١/ Masalah Rantai Blok Tradisional 🏗️
Bitcoin menggunakan teknologi Proof of Work (PoW), yang mengharuskan para penambang untuk memecahkan teka-teki kompleks untuk memverifikasi transaksi. Ini berarti:
❌ Lambat dalam konfirmasi transaksi (lebih dari ١٠ menit per blok).
❌ Biaya tinggi akibat kemacetan.
❌ Konsumsi energi yang sangat besar (lebih banyak daripada yang digunakan beberapa negara!).
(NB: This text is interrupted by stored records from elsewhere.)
(* ===== verification/Terminate.v ===== *)
(** * Termination of the string functions, whatever the memory holds

    The functions of Escape, Codec and Strings that walk through memory stop on every
    input: lengths that are negative or too long, texts that are cut off, memory that
    is not theirs.  They may be stopped by a [Fault], but no loop runs on. *)

From stdpp Require Import strings.
From S2P Require Escape.
From S2P Require Codec.
From S2P Require Export Strings.

Definition halts {A} (r : res A) : Prop := r ≠ OutOfFuel.

Lemma halts_bind {A B} (r : res A) (f : A → res B) : halts r → (∀ a, r = Ok a → halts (f a)) → halts (r ≫= f).
Proof. unfold halts. destruct r; cbn; auto; discriminate. Qed.

Lemma halts_rd m p : halts (rd m p).
Proof. unfold halts, rd. destruct (_ <? _); [done|]. by destruct (_ !! _). Qed.

Lemma halts_ret {A} (a : A) : halts (mret a).
Proof. done. Qed.

(** The rounds do not run on, and each that goes on decreases a measure that stays in
    the natural numbers. *)
Lemma halts_loop {A B} (body : A → res (A + B)) (μ : A → Z) fuel s :
  (∀ s, halts (body s) ∧ ∀ s', body s = Ok (inl s') → 0 ≤ μ s' < μ s) →
  μ s < Z.of_nat fuel → (0 < fuel)%nat → halts (loop body fuel s).
Proof.
  intros Hbody. revert s. induction fuel as [|fuel IH]; intros s Hlt Hpos; [lia|]. cbn [loop].
  destruct (Hbody s) as [Hs Hnext]. apply (halts_bind (body s)); [done|]. intros [s'|b] Hb; [|done].
  specialize (Hnext s' Hb). apply IH; lia.
Qed.

(** Decides [halts] of straight-line code. *)
Ltac halt :=
  repeat first
    [ apply halts_rd | apply halts_ret | apply halts_bind; [|intros ? ?]
    | match goal with |- halts (match ?x with _ => _ end) => destruct x eqn:? end | done ].

(** Inverts a run that goes round. *)
Ltac unrun H :=
  repeat first
    [ match type of H with
      | mret _ = _ => cbn [mret res_ret] in H; first [discriminate H|injection H as <-]
      | (rd ?m ?p ≫= _) = _ => destruct (rd m p) eqn:?; try discriminate H; cbn [mbind res_bind] in H
      | match ?x with _ => _ end = _ => destruct x eqn:?; try discriminate H
      end ].

(** ** Escape *)
Section escape.
Import Escape.

Lemma unescape_user_halts m x n : halts (unescape_user m x n).
Proof.
unfold unescape_user. destruct (_ || _); [done|]. destruct (_ || _); [done|].
apply (halts_loop _ (λ s, Z.max 0 (str_s x + str_len x - s.1))); [|cbn [fst]; lia|lia].
intros [p out]. split; [unfold unescape_user_round; halt|]. intros s' H. unfold unescape_user_round in H.
destruct (Z.ltb_spec p (str_s x + str_len x)); [|discriminate H]. unrun H; cbn [fst]; lia.
Qed.

Lemma un_escape_halts m x : halts (un_escape m x).
Proof.
unfold un_escape. apply (halts_loop _ (λ s, Z.max 0 (str_len x - s.1))); [|cbn [fst]; lia|lia].
intros [i out]. split; [unfold un_escape_round; halt|]. intros s' H. unfold un_escape_round in H.
destruct (Z.ltb_spec i (str_len x)); [|discriminate H]. unrun H; cbn [fst]; lia.
Qed.
End escape.

(** ** Codec *)
Section codec.
Import Codec.

Lemma encode64_halts digits pad m fuel p n : n < Z.of_nat fuel → (0 < fuel)%nat → halts (encode64 digits pad m fuel p n).
Proof.
revert p n. induction fuel as [|fuel IH]; intros p n Hf Hpos; [lia|]. cbn [encode64].
destruct (Z.leb_spec 3 n); [|halt]. halt. apply IH; lia.
Qed.

Lemma encode32_halts pad m fuel p n : n < Z.of_nat fuel → (0 < fuel)%nat → halts (encode32 m pad fuel p n).
Proof.
revert p n. induction fuel as [|fuel IH]; intros p n Hf Hpos; [lia|]. cbn [encode32].
destruct (Z.leb_spec 5 n); [|halt]. halt. apply IH; lia.
Qed.

Lemma digit_at_halts val m in_ n pad i :
halts (digit_at val m in_ n pad i) ∧ ∀ c i', digit_at val m in_ n pad i = Ok (Digit c i') → i < i'.
Proof.
unfold digit_at. assert (Hf : n - i < Z.of_nat (S (Z.to_nat (n - i)))) by lia.
assert (Hpos : (0 < S (Z.to_nat (n - i)))%nat) by lia. revert Hf Hpos. generalize (S (Z.to_nat (n - i))) as fuel.
intros fuel. revert i. induction fuel as [|fuel IH]; intros i Hf Hpos; [lia|]. cbn [next_digit].
destruct (rd m (in_ + i)) as [c| |] eqn:E; cbn [mbind res_bind]; [|done|by apply halts_rd in E].
case_bool_decide; [done|]. destruct (at_ val c =? BAD).
- destruct (Z.ltb_spec (i + 1) n); [|done]. destruct (IH (i + 1)) as [Hh Hn]; [lia|lia|].
  split; [done|]. intros c' i' H'. apply Hn in H'. lia.
- split; [done|]. intros c' i' [= <- <-]. lia.
Qed.

(** One digit more: the code that follows halts, and goes on from a later place. *)
Definition advances (n i : Z) (r : res (Z * list Z + list Z)) : Prop :=
halts r ∧ ∀ s', r = Ok (inl s') → i < s'.1.

Lemma advances_digit val m in_ n pad i (k : digit → res (Z * list Z + list Z)) i0 :
i0 ≤ i → advances n i0 (k Padding) → advances n i0 (k Bad) → (∀ c i', i < i' → advances n i0 (k (Digit c i'))) →
advances n i0 (d ← digit_at val m in_ n pad i; k d).
Proof.
intros Hi Hp Hb Hk. destruct (digit_at_halts val m in_ n pad i) as [Hh Hn].
destruct (digit_at val m in_ n pad i) as [[c i'| |]| |]; cbn [mbind res_bind]; [apply Hk; eauto|done|done| |done].
split; [done|by intros s'].
Qed.

Lemma advances_done n i out : advances n i (mret (inr out)).
Proof. split; [done|by intros s' [=]]. Qed.

Lemma advances_next n i i' out : i < i' → advances n i (mret (inl (i', out))).
Proof. intros Hi. split; [done|]. by intros s' [= <-]. Qed.

Lemma decode_halts round n : (∀ i out, i < n → advances n i (round (i, out))) →
(∀ i out, n ≤ i → round (i, out) = Ok (inr out)) → halts (loop round (S (Z.to_nat n)) (0, [])).
Proof.
intros Hr Hstop. apply (halts_loop _ (λ s, Z.max 0 (n - s.1))); [|cbn [fst]; lia|lia]. intros [i out].
destruct (Z.lt_ge_cases i n) as [Hlt|Hge].
- destruct (Hr i out Hlt) as [Hh Hn]. split; [done|]. intros s' H. apply Hn in H. cbn [fst]. lia.
- rewrite Hstop by done. split; [done|by intros s' [=]].
Qed.

Ltac advance := repeat first [ apply advances_done | apply advances_next; lia | apply advances_digit; [lia| | |intros ? ? ?] ].

Lemma decode64_halts val m p n : halts (decode64 val m p n).
Proof.
unfold decode64. apply decode_halts; intros i out Hi; unfold decode64_round;
  destruct (Z.ltb_spec i n); try lia; cbn [negb]; [advance|done].
Qed.

Lemma decode32_halts m p n pad : halts (_base32decode m p n pad).
Proof.
unfold _base32decode. apply decode_halts; intros i out Hi; unfold decode32_round;
  destruct (Z.ltb_spec i n); try lia; cbn [negb]; [unfold with_digit; advance|done].
Qed.
End codec.

(** ** Strings *)
Lemma memcmp_eq_halts m p q n : halts (memcmp_eq m p q n).
Proof. revert p q. induction n as [|n IH]; intros p q; cbn [memcmp_eq]; halt. Qed.

Lemma cmp_n_halts f m p q n : halts (cmp_n f m p q n).
Proof. revert p q. induction n as [|n IH]; intros p q; cbn [cmp_n]; halt. Qed.

Lemma str_casematch_halts m a b : halts (str_casematch m a b).
Proof.
unfold str_casematch. destruct (negb _); [done|]. destruct (_ =? _); [done|].
apply (halts_loop _ (λ s, Z.max 0 (str_s a + str_len a - s.1))); [|cbn [fst]; lia|lia].
intros [p q]. split; [unfold casematch_round; halt|]. intros s' H. unfold casematch_round in H.
unrun H. cbn [fst]. apply Z.ltb_lt in Heqb1. lia.
Qed.

Lemma cmp_strs_halts f m a b : halts (cmp_strs f m a b).
Proof. unfold cmp_strs. halt. apply cmp_n_halts. Qed.

Lemma str_strncasecmp_halts m a b n : halts (str_strncasecmp m a b n).
Proof. unfold str_strncasecmp. halt. apply cmp_n_halts. Qed.

Lemma strstr_for_halts m p q i n : halts (strstr_for m p q i n).
Proof. revert i. induction n as [|n IH]; intros i; cbn [strstr_for]; halt. Qed.

Lemma str_strstr_halts m a b : halts (str_strstr m a b).
Proof.
unfold str_strstr. destruct a as [a|]; [|done]. destruct b as [b|]; [|done].
destruct (Z.eqb_spec (str_s a) 0), (Z.eqb_spec (str_s b) 0), (Z.leb_spec (str_len a) 0), (Z.leb_spec (str_len b) 0);
  try done. cbn [orb]. destruct (_ <? _); [done|].
apply (halts_loop _ (λ n, Z.max 0 (str_len a - n))); [|lia|lia].
intros n'. unfold strstr_round. destruct (Z.leb_spec (str_len b) (str_len a - n')); [|by split; [done|intros s' [=]]].
split; [halt; apply strstr_for_halts|]. intros s' H'. unrun H'; [lia|].
destruct (strstr_for _ _ _ _ _); try discriminate H'. cbn [mbind res_bind] in H'. unrun H'. lia.
Qed.

Lemma l_memmem_halts m b1 b2 n1 n2 : 0 ≤ n1 → 0 ≤ n2 → halts (l_memmem m b1 b2 n1 n2).
Proof.
intros H1 H2. unfold l_memmem. destruct (negb _) eqn:E; [done|].
apply (halts_loop _ (λ sp, Z.max 0 (b1 + n1 - sp))); [|lia|lia].
intros sp. unfold memmem_round. destruct (Z.leb_spec sp (b1 + n1 - n2)); [|by split; [done|intros s' [=]]].
apply negb_false_iff in E. rewrite !andb_true_iff, !negb_true_iff, !Z.eqb_neq in E.
split; [halt; apply memcmp_eq_halts|]. intros s' H'. unrun H'; [|lia].
destruct (memcmp_eq _ _ _ _) as [[]| |]; try discriminate H'. cbn [mbind res_bind] in H'. unrun H'. lia.
Qed.

(** ** Property *)

(** C40: the functions that unescape, encode, decode, compare and search end on every
    memory and for all addresses and lengths, negative ones and texts that are cut off
    included: the bound of each loop is never reached. *)
Theorem string_functions_terminate m x y (sx sy : option str) p q n (n1 n2 : nat) pad :
  (halts (Escape.unescape_user m x n) ∧ halts (Escape.unescape_param m x n) ∧ halts (Escape.un_escape m x)) ∧
  (halts (Codec.base64encode m p n) ∧ halts (Codec.base64urlencode m p n) ∧ halts (Codec.word64encode m p n) ∧
   halts (Codec._base32encode m p n pad)) ∧
  (halts (Codec.base64decode m p n) ∧ halts (Codec.base64urldecode m p n) ∧ halts (Codec.word64decode m p n) ∧
   halts (Codec._base32decode m p n pad)) ∧
  (halts (str_match m x y) ∧ halts (str_casematch m x y) ∧ halts (str_strcmp m sx sy) ∧ halts (str_strcasecmp m sx sy) ∧
   halts (str_strncasecmp m sx sy n)) ∧
  (halts (str_strstr m sx sy) ∧ halts (l_memmem m p q (Z.of_nat n1) (Z.of_nat n2))).
Proof.
  split_and!.
  - apply unescape_user_halts.
  - apply unescape_user_halts.
  - apply un_escape_halts.
  - apply encode64_halts; lia.
  - apply encode64_halts; lia.
  - apply encode64_halts; lia.
  - apply encode32_halts; lia.
  - apply decode64_halts.
  - apply decode64_halts.
  - apply decode64_halts.
  - apply decode32_halts.
  - unfold str_match. halt. apply memcmp_eq_halts.
  - apply str_casematch_halts.
  - apply cmp_strs_halts.
  - apply cmp_strs_halts.
  - apply str_strncasecmp_halts.
  - apply str_strstr_halts.
  - apply l_memmem_halts; lia.
Qed.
XRPL mengambil pendekatan yang berbeda. 👇
٢/ Menggunakan algoritma konsensus Protokol Ripple (RPCA) ⚡
Alih-alih penambang, XRPL bergantung pada node validasi yang dapat dipercaya yang menggunakan daftar node unik (UNL) untuk menyetujui transaksi.
Ini memungkinkan XRPL untuk:
✔️ Menyelesaikan transaksi dalam waktu sekitar ٥ detik.
✔️ Memproses hingga ١٥٠٠ transaksi per detik (TPS).
✔️ Mengkonsumsi energi ٩٩٪ lebih sedikit dibandingkan dengan jaringan Proof of Work (PoW) seperti Bitcoin.